Records contained in a dataset
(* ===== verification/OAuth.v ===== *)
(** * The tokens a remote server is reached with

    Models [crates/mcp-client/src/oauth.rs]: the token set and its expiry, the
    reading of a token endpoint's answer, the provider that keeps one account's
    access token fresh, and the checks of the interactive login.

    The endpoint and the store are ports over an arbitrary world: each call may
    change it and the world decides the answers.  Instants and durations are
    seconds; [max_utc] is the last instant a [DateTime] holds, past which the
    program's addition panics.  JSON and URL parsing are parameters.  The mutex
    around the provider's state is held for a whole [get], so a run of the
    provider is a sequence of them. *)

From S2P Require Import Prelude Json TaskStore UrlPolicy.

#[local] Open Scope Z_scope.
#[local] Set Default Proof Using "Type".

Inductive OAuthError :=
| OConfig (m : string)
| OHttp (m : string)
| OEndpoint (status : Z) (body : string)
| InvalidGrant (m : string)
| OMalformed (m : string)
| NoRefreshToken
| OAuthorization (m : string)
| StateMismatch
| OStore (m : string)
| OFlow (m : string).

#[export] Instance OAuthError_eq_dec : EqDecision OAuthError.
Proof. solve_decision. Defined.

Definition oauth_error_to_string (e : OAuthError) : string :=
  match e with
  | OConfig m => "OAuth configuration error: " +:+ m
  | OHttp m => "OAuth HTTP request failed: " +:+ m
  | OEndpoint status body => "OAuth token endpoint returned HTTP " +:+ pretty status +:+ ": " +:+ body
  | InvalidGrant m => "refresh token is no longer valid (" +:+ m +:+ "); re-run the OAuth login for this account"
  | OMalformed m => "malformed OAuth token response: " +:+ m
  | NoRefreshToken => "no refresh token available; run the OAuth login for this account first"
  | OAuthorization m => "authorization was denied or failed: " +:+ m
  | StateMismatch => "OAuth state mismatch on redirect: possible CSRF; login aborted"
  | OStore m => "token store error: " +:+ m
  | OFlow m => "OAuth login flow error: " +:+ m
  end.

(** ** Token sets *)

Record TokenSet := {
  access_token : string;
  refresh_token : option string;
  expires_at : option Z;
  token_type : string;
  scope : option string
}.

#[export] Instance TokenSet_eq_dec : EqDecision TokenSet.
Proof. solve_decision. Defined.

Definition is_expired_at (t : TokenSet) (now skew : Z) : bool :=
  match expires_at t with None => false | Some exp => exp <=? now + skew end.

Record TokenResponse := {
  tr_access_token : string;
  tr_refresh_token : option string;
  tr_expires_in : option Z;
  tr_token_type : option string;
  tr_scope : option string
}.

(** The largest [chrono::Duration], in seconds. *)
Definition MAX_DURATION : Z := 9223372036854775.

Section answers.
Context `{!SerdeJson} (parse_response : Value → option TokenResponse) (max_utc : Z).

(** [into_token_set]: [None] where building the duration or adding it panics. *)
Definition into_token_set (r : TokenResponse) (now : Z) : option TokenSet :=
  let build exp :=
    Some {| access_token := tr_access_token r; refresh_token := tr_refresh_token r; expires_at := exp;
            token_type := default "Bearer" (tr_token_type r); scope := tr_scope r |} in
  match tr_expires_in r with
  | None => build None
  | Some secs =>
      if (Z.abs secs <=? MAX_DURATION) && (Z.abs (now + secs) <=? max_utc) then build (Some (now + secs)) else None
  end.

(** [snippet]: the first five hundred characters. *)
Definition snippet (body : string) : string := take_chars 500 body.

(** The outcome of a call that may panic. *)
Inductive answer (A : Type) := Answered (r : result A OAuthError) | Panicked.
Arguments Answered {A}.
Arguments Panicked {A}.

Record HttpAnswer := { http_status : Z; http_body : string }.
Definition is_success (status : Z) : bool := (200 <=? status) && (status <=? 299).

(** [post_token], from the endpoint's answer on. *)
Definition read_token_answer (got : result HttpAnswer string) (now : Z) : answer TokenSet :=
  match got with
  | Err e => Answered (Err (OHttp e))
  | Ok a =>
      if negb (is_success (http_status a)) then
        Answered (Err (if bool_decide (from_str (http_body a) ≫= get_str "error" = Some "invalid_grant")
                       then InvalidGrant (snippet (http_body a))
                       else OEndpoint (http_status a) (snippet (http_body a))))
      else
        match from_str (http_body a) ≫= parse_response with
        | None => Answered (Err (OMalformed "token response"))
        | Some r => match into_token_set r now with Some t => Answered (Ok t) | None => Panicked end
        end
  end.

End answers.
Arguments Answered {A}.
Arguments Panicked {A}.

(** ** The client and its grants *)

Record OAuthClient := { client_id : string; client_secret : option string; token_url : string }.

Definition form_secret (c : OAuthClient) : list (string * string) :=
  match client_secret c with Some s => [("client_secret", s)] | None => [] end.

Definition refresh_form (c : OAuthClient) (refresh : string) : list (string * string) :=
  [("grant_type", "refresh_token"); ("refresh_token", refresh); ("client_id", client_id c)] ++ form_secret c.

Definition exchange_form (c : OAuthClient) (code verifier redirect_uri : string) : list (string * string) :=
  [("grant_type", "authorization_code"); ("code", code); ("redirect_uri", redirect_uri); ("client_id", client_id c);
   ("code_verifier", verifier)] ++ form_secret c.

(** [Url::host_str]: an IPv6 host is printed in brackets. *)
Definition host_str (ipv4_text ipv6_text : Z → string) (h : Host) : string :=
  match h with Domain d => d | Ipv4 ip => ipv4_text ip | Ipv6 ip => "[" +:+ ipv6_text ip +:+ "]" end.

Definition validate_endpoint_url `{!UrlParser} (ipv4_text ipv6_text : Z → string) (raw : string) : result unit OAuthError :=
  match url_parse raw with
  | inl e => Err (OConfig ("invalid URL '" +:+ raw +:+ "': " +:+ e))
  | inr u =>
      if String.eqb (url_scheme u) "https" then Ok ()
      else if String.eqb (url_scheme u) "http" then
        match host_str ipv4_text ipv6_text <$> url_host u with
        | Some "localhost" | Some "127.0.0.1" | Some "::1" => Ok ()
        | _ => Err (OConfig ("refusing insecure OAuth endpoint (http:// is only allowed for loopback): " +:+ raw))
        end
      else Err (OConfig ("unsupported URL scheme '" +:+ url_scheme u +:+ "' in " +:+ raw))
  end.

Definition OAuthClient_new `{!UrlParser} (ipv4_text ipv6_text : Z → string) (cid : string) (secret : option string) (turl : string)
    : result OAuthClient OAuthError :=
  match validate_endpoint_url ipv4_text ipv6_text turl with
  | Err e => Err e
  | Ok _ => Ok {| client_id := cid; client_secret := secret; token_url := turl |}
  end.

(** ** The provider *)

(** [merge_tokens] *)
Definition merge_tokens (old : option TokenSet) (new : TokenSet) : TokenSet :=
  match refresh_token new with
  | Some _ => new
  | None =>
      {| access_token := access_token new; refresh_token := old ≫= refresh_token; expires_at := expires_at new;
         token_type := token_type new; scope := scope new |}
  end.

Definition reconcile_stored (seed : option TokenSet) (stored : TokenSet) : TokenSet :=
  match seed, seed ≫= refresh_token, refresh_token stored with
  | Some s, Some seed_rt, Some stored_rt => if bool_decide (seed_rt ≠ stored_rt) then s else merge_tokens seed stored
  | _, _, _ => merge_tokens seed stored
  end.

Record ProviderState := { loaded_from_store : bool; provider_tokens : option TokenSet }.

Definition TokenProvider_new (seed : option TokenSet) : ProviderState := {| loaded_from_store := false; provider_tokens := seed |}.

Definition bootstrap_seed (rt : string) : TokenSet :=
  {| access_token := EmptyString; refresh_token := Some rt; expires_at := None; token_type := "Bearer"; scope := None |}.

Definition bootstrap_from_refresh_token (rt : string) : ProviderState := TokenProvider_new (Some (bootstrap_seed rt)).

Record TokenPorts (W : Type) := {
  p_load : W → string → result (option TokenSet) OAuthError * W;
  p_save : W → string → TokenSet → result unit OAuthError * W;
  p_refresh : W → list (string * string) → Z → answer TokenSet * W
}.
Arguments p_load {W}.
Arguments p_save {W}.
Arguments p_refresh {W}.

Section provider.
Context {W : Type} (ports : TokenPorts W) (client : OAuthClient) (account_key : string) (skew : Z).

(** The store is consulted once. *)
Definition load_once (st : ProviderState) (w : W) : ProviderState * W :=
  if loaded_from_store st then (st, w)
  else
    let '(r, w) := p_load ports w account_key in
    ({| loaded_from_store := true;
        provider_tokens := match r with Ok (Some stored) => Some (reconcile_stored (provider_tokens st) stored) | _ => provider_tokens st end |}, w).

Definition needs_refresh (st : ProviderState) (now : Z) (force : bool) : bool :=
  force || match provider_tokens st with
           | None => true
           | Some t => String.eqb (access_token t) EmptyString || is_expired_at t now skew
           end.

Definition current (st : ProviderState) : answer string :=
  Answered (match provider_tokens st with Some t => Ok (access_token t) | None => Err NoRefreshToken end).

→ Directions: From the entries above, copy each line holding "login".

→ Response:
    access token fresh, and the checks of the interactive login.
  | InvalidGrant m => "refresh token is no longer valid (" +:+ m +:+ "); re-run the OAuth login for this account"
  | NoRefreshToken => "no refresh token available; run the OAuth login for this account first"
  | StateMismatch => "OAuth state mismatch on redirect: possible CSRF; login aborted"
  | OFlow m => "OAuth login flow error: " +:+ m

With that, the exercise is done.